Methane a new climate threat: Study
Methane a new climate threat: Study
Methane one of the trapped global warming gases is being released that could pose as a threat for the environment.

Washington: Global warming gases trapped in the soil are bubbling out of the thawing permafrost in amounts far higher than previously thought and may trigger what researchers warn is a climate time bomb.

Methane- a greenhouse gas 23 times more powerful than carbon dioxide- is being released from the permafrost at a rate five times faster than thought, according to a study being published on Thursday in the journal Nature.

"The effects can be huge," said lead author Katey Walter of the University of Alaska at Fairbanks said adding, "It's coming out a lot and there's a lot more to come out."
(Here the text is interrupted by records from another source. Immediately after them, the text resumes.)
(** ** Unmounting *)

(** [while (vn->head) vn = vn->head;] *)
Fixpoint deepest (fuel : nat) (vn : Z) : RM Z :=
  n ← get_node vn;
  match rn_head n, fuel with
  | None, _ => mret vn
  | _, O => hang
  | Some h, S fuel => deepest fuel h
  end.

(** The loop of [rootfs_unmount].  It ends at the first leaf whose parent is
    the root; nodes left then are leaked. *)
Fixpoint remove_leaves (fuel : nat) (ns root vn : Z) : RM unit :=
  match fuel with
  | O => hang
  | S fuel =>
      depth ← chain_fuel;
      vn ← deepest depth vn;
      v ← get_node vn;
      let vn := rn_parent v in
      if vn =? root then mret tt else
      v ← get_node vn;
      avn ← opt (rn_head v);
      a ← get_node avn;
      _ ← (match rn_prev a with
           | Some q => upd_node q (n_set_next (rn_next a))
           | None => upd_node vn (n_set_head (rn_next a))
           end);
      a ← get_node avn;
      _ ← (match rn_next a with
           | Some q => upd_node q (n_set_prev (rn_prev a))
           | None => mret tt
           end);
      _ ← rootfs_remove_vnode ns (Some avn) true;
      remove_leaves fuel ns root vn
  end.

(** [FreeSL] and [free] of a name space. *)
Definition free_space (ns : Z) : RM unit :=
  sp ← the_space ns;
  _ ← in_host (free_lock (rs_lock sp));
  _ ← (match FreeSL (rs_skiplist sp) with Done _ => mret tt | Hang => hang | Fault => fault end);
  modify (fun s => rset_spaces (delete ns (r_spaces s)) s).

Definition rootfs_unmount (ns : Z) : RM Z :=
  sp ← the_space ns;
  fuel ← chain_fuel;
  _ ← remove_leaves fuel ns (rs_root sp) (rs_root sp);
  _ ← free_node (rs_root sp);
  _ ← free_space ns;
  mret 0.

(** ** Operations that call the vnode layer

    [X] is the state of all file systems, this one's among it; [fs_table] has
    the operations the vnode layer itself calls back. *)

Section vnode_layer.
Context {X : Type} (x_host : X -> host) (x_set_host : host -> X -> X).
Context (x_rootfs : X -> rstate) (x_set_rootfs : rstate -> X -> X).
Context (fs_table : Z -> fs_ops X).
Abbreviation KS := (M (kstate (X := X))).
Abbreviation get_vnode := (Vnode.get_vnode x_host x_set_host fs_table).
Abbreviation put_vnode := (Vnode.put_vnode fs_table).
Abbreviation new_vnode := (Vnode.new_vnode x_host x_set_host fs_table).
Abbreviation new_path := (Paths.new_path x_host x_set_host).

(** The host is shared with the rest of the program. *)
Definition in_rootfs {A} (m : RM A) : M X A :=
  zoom (fun x => rset_host (x_host x) (x_rootfs x)) (fun s x => x_set_host (r_host s) (x_set_rootfs s x)) m.
Definition in_fs {A} (m : RM A) : KS A := in_ext (in_rootfs m).

(** [get_vnode] of a node's number; the number it gives back. *)
Definition walk_get (nsid num : Z) : KS (Z * option (list byte) * Z) :=
  '(err, vn) ← get_vnode nsid num;
  if negb (err =? 0) then mret (err, None, 0) else
  vn ← opt vn;
  v ← in_fs (get_node vn);
  mret (0, None, rn_vnid v).

(** From the checks of [base] to [exit]. *)
Definition walk_locked (nsid base : Z) (b : rnode) (file : list byte) (fred : bool) : KS (Z * option (list byte) * Z) :=
  if negb (MY_S_ISDIR (rn_mode b)) then mret (ENOTDIR, None, 0) else
  if rn_removed b then mret (ENOENT, None, 0) else
  if strcmp file [dot] =? 0 then
    '(err, _) ← get_vnode nsid (rn_vnid b);
    b ← in_fs (get_node base);
    mret (err, None, if err =? 0 then rn_vnid b else 0)
  else if strcmp file [dot; dot] =? 0 then
    p ← in_fs (get_node (rn_parent b));
    walk_get nsid (rn_vnid p)
  else
    vn ← in_fs (lookup_name base file);
    match vn with
    | None => mret (ENOENT, None, 0)
    | Some vn =>
        v ← in_fs (get_node vn);
        if MY_S_ISLNK (rn_mode v) && fred then
          '(err, np) ← new_path (str_of (rn_symlink v));
          mret (err, if err =? 0 then np else None, 0)
        else walk_get nsid (rn_vnid v)
    end.

(** The result, [*newpath] and [*vnid]; [fred] says whether [newpath] is given. *)
Definition rootfs_walk (ns : Z) (base : option Z) (file : list byte) (fred : bool) : KS (Z * option (list byte) * Z) :=
  base ← opt base;
  _ ← in_fs (LOCK_ns ns);
  sp ← in_fs (the_space ns);
  b ← in_fs (get_node base);
  r ← walk_locked (rs_nsid sp) base b file fred;
  _ ← in_fs (UNLOCK_ns ns);
  mret r.

(** Makes sure the node may go, and marks it: the node as [get_vnode] gives it
    back, or an error. *)
Definition take_for_removal (nsid vn : Z) : KS (Z * Z) :=
  v ← in_fs (get_node vn);
  '(err, d) ← get_vnode nsid (rn_vnid v);
  if negb (err =? 0) then mret (err, vn) else
  d ← opt d;
  v ← in_fs (get_node d);
  err ← remove_vnode nsid (rn_vnid v);
  mret (err, d).

Definition do_unlink (ns : Z) (dir : option Z) (name : list byte) (isdir : bool) : KS Z :=
  dir ← opt dir;
  _ ← in_fs (LOCK_ns ns);
  sp ← in_fs (the_space ns);
  let error1 err := _ ← in_fs (UNLOCK_ns ns); mret err in
  d ← in_fs (get_node dir);
  if negb (MY_S_ISDIR (rn_mode d)) then error1 ENOTDIR else
  if (strcmp name [dot; dot] =? 0) || (strcmp name [dot] =? 0) then error1 EINVAL else
  vn ← in_fs (lookup_name dir name);
  match vn with
  | None => error1 ENOENT
  | Some vn =>
      v ← in_fs (get_node vn);
      if isdir && (Z.land (rn_mode v) MY_S_IFDIR =? 0) then error1 ENOTDIR else
      if negb isdir && negb (Z.land (rn_mode v) MY_S_IFDIR =? 0) then error1 EISDIR else
      vsp ← in_fs (the_space (rn_ns v));
      if vn =? rs_root vsp then error1 EBUSY else
      if MY_S_ISDIR (rn_mode v) && bool_decide (is_Some (rn_head v)) then error1 ENOTEMPTY else
      '(err, vn) ← take_for_removal (rs_nsid sp) vn;
      if negb (err =? 0) then error1 err else
      _ ← in_fs (
        _ ← unlink_node vn;
        _ ← upd_node vn (n_set_next None);
        _ ← upd_node vn (n_set_prev None);
        _ ← upd_node vn (n_set_removed true);
        now ← in_host time_null;
        upd_node dir (n_set_mtime now));
      v ← in_fs (get_node vn);
      _ ← put_vnode (rs_nsid sp) (rn_vnid v);
      _ ← in_fs (UNLOCK_ns ns);
      mret 0
  end.

Definition rootfs_unlink (ns : Z) (dir : option Z) (name : list byte) : KS Z := do_unlink ns dir name false.
Definition rootfs_rmdir (ns : Z) (dir : option Z) (name : list byte) : KS Z := do_unlink ns dir name true.

(** Whether the way from [avn] to the root meets [olddir] above [avn]. *)
Fixpoint below_olddir (fuel : nat) (root olddir avn : Z) : RM bool :=
  if avn =? root then mret false else
  match fuel with
  | O => hang
  | S fuel =>
      a ← get_node avn;
      if rn_parent a =? olddir then mret true else below_olddir fuel root olddir (rn_parent a)
  end.

(** Room for the new name; [None] when there is no memory.  A larger block
    leaves [vn->name] dangling until it is assigned. *)
Definition grow_name (vn : Z) (newname : list byte) : RM bool :=
  v ← get_node vn;
  nm ← opt (str_of (rn_name v));
  if len newname >? len nm then
    p ← in_host (malloc (len newname + 1));
    match p with
    | None => mret false
    | Some _ => _ ← upd_node vn (n_set_name Freed); mret true
    end
  else mret true.

(** The end of [rootfs_rename], from taking the node out of its directory. *)
Definition move_node (vn olddir newdir : Z) (newname : list byte) : RM unit :=
  _ ← unlink_node vn;
  _ ← link_sorted newdir vn newname;
  _ ← upd_node vn (n_set_parent newdir);
  now ← in_host time_null;
  _ ← upd_node olddir (n_set_mtime now);
  _ ← upd_node newdir (n_set_mtime now);
  upd_node vn (n_set_name (Str newname)).

Definition rootfs_rename (ns : Z) (olddir : option Z) (oldname : list byte) (newdir : option Z) (newname : list byte) : KS Z :=
  olddir ← opt olddir;
  newdir ← opt newdir;
  _ ← in_fs (LOCK_ns ns);
  sp ← in_fs (the_space ns);
  let error1 err := _ ← in_fs (UNLOCK_ns ns); mret err in
  od ← in_fs (get_node olddir);
  nd ← in_fs (get_node newdir);
  if negb (MY_S_ISDIR (rn_mode od)) || negb (MY_S_ISDIR (rn_mode nd)) then error1 ENOTDIR else
  if (strcmp oldname [dot] =? 0) || (strcmp oldname [dot; dot] =? 0) then error1 EPERM else
  vn ← in_fs (lookup_name olddir oldname);
  match vn with
  | None => error1 ENOENT
  | Some vn =>
      if (strcmp newname [dot] =? 0) || (strcmp newname [dot; dot] =? 0) then error1 EPERM else
      nvn ← in_fs (lookup_name newdir newname);
      if bool_decide (nvn = Some vn) then error1 0 else
      sub ← in_fs (fuel ← chain_fuel; below_olddir fuel (rs_root sp) olddir newdir);
      if sub : bool then error1 EINVAL else
      ok ← in_fs (grow_name vn newname);
      if negb ok then error1 ENOMEM else
      err ← (match nvn with
             | None => mret 0
             | Some nvn =>
                 v ← in_fs (get_node nvn);
                 vsp ← in_fs (the_space (rn_ns v));
                 if nvn =? rs_root vsp then mret EBUSY else
                 if MY_S_ISDIR (rn_mode v) && bool_decide (is_Some (rn_head v)) then mret ENOTEMPTY else
                 '(err, nvn) ← take_for_removal (rs_nsid sp) nvn;
                 if negb (err =? 0) then mret err else
                 _ ← in_fs (
                   _ ← unlink_node nvn;
                   _ ← upd_node nvn (n_set_next None);
                   upd_node nvn (n_set_prev None));
                 v ← in_fs (get_node nvn);
                 _ ← put_vnode (rs_nsid sp) (rn_vnid v);
                 mret 0
             end);
      if negb (err =? 0) then error1 err else
      _ ← in_fs (move_node vn olddir newdir newname);
      error1 0
  end.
Scientists worry about a global warming vicious cycle that was not part of their already gloomy climate forecast: Warming already under way thaws permafrost, soil that has been continuously frozen for thousands of years.

Thawed permafrost releases methane and carbon dioxide.

Those gases reach the atmosphere and help trap heat on Earth in the greenhouse effect. The trapped heat thaws more permafrost and so on.

"The higher the temperature gets, the more permafrost we melt, the more tendency it is to become a more vicious cycle," said director of global ecology at the Carnegie Institution of Washington, Chris Field, who was not part of the study.

Some scientists say that this vicious cycle is already under way, but others disagree.

Another study earlier this summer in the journal Science found that the amount of carbon trapped in this type of permafrost called yedoma- is much more prevalent than originally thought and may be 100 times the amount of carbon released into the air each year by the burning of fossil fuels.

It won't all come out at once or even over several decades, but if temperatures increase, then the methane and carbon dioxide will escape the soil, scientists say.

The permafrost issue has caused a quiet buzz of concern among climate scientists and geologists. Specialists in Arctic climate are coming up with research plans to study the permafrost effect, which is not well understood or observed, said Robert Corell, chairman of the Arctic Climate Impact Assessment, a study group of 300 scientists.

"It's kind of like a slow-motion time bomb," said a professor of ecosystem ecology at the University of Florida and co-author of the study in Science, Ted Schuur.

Most of the yedoma is in little-studied areas of northern and eastern Siberia.

What makes that permafrost special is that much of it lies under lakes; the carbon below gets released as methane. Carbon beneath dry permafrost is released as carbon dioxide.

Using special underwater bubble traps, Walter and her colleagues found giant hot spots of bubbling methane that were never measured before because they were hard to reach.

Scientists aren't quite sure whether methane or carbon dioxide is worse.

Methane is far more powerful in trapping heat, but only lasts about a decade before it dissipates into carbon dioxide and other chemicals. Carbon dioxide traps heat for about a century.

Geophysics professor at the University of Alaska at Fairbanks, Vladimir Romanovsky, said that he thinks the big methane or carbon dioxide release hasn't started yet, but it's coming.

In Alaska and Canada, which have far less permafrost than Siberia, it's closer to happening, he said.

Already, the Alaskan permafrost is reaching the thawing point in many areas.